*Goal of the exercise*:
One line at a time, check the entries below for the word "Arguments", and copy each line that has it.

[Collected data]
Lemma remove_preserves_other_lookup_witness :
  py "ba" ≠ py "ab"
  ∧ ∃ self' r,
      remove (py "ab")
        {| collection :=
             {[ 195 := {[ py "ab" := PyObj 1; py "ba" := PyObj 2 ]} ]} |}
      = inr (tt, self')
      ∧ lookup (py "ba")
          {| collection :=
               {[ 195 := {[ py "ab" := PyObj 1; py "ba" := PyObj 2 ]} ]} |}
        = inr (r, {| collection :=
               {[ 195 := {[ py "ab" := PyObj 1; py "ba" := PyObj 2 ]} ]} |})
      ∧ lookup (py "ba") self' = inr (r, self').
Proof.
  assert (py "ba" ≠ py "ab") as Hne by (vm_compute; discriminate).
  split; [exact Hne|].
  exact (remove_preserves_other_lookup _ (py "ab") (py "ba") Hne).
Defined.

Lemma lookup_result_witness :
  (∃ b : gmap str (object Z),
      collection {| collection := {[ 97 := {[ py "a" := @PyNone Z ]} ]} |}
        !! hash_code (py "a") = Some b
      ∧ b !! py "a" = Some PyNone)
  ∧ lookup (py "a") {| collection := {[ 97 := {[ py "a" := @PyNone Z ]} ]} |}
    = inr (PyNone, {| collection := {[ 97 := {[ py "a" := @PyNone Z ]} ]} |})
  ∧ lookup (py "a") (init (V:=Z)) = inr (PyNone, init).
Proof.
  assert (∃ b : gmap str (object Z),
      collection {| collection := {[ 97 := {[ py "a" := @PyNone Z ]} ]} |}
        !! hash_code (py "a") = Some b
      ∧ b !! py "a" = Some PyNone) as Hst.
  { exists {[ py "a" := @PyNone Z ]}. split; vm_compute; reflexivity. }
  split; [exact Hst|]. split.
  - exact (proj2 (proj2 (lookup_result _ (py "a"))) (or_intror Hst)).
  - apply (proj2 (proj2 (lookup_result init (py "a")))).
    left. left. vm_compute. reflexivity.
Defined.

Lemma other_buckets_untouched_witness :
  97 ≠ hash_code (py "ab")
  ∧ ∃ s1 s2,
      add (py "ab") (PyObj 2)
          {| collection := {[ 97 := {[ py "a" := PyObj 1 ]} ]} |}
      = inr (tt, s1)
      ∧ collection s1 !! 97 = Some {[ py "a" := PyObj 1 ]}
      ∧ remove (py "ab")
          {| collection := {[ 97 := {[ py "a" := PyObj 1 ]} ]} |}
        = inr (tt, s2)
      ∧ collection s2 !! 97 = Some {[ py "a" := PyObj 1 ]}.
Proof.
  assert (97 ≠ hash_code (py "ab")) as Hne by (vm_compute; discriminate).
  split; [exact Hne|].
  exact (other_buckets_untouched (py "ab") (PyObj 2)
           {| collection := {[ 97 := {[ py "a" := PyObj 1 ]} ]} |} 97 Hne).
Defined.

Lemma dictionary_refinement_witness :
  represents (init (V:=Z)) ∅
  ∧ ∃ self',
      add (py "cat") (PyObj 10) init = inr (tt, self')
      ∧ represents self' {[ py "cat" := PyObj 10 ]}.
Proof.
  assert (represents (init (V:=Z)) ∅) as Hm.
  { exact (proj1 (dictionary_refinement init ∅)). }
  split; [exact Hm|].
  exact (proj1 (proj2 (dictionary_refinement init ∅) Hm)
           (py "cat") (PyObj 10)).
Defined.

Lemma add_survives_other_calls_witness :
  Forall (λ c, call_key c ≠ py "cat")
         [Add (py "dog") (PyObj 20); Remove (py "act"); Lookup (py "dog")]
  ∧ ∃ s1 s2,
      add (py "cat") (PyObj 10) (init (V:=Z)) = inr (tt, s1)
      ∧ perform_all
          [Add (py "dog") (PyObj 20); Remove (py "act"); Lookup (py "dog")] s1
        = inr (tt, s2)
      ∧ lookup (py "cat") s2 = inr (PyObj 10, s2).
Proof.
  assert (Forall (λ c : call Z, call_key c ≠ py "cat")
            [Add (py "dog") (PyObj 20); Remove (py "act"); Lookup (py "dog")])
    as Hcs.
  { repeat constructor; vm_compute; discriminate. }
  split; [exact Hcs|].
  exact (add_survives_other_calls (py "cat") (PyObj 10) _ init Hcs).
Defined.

...

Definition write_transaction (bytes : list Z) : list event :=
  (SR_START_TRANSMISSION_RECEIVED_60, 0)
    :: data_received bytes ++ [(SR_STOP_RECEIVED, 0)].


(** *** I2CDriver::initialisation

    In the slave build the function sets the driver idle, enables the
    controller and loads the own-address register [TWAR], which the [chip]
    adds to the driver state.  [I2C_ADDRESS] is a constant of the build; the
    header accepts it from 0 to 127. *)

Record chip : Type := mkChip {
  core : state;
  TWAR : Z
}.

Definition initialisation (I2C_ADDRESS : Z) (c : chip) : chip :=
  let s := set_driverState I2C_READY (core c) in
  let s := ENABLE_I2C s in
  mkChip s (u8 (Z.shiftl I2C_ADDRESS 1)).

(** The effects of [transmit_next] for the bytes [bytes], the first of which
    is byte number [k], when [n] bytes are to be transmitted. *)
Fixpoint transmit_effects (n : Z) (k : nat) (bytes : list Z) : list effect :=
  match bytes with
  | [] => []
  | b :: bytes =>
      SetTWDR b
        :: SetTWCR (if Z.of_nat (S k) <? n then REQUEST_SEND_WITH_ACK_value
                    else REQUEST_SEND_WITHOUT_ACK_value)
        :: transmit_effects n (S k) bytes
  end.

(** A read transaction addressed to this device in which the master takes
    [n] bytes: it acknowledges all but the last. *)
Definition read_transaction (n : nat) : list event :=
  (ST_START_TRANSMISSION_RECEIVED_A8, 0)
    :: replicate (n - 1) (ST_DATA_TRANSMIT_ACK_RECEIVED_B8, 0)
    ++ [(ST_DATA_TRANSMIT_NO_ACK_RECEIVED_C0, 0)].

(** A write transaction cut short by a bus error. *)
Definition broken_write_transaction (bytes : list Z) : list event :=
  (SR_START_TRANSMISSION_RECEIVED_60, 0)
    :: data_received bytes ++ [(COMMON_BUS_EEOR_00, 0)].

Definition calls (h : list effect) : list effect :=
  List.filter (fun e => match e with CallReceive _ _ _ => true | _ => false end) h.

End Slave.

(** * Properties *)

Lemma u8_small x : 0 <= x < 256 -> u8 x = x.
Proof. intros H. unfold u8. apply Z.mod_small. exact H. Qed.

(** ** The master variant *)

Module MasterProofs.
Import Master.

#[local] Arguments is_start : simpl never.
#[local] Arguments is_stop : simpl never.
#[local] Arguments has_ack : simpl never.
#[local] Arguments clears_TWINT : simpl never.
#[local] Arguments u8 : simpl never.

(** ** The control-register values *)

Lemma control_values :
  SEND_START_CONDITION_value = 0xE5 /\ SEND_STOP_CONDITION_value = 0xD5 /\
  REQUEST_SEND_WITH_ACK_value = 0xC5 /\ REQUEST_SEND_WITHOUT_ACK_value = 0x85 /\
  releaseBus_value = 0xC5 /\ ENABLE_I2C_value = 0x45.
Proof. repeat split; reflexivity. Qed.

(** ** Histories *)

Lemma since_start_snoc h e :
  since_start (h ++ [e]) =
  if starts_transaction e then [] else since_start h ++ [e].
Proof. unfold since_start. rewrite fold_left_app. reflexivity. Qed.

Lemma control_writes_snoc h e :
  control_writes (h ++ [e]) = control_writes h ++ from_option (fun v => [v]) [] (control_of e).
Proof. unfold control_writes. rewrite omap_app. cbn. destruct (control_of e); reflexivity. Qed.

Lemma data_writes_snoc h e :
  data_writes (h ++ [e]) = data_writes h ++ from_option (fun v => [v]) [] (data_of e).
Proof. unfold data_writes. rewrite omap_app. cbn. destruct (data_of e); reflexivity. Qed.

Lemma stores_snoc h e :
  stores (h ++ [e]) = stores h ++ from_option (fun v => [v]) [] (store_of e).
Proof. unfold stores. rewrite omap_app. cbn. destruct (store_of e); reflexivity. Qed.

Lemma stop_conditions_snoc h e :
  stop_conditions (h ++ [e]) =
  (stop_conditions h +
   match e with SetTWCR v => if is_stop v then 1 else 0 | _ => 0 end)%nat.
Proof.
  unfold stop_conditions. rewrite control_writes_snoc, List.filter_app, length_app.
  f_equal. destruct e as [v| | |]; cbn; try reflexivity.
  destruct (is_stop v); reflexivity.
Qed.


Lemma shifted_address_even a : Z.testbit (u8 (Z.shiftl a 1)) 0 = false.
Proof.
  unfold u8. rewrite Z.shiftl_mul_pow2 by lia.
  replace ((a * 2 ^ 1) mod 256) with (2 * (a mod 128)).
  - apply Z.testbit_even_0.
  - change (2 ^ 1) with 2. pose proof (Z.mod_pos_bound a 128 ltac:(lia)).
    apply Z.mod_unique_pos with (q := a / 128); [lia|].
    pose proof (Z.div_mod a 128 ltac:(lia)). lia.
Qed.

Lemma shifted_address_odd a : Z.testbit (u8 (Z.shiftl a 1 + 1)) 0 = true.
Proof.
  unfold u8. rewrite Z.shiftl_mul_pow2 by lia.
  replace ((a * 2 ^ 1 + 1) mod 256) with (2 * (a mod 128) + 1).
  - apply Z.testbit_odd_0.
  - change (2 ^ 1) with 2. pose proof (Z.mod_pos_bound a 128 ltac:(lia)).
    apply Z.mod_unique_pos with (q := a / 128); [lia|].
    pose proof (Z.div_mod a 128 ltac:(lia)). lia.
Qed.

*Task output*:
#[local] Arguments is_start : simpl never.
#[local] Arguments is_stop : simpl never.
#[local] Arguments has_ack : simpl never.
#[local] Arguments clears_TWINT : simpl never.
#[local] Arguments u8 : simpl never.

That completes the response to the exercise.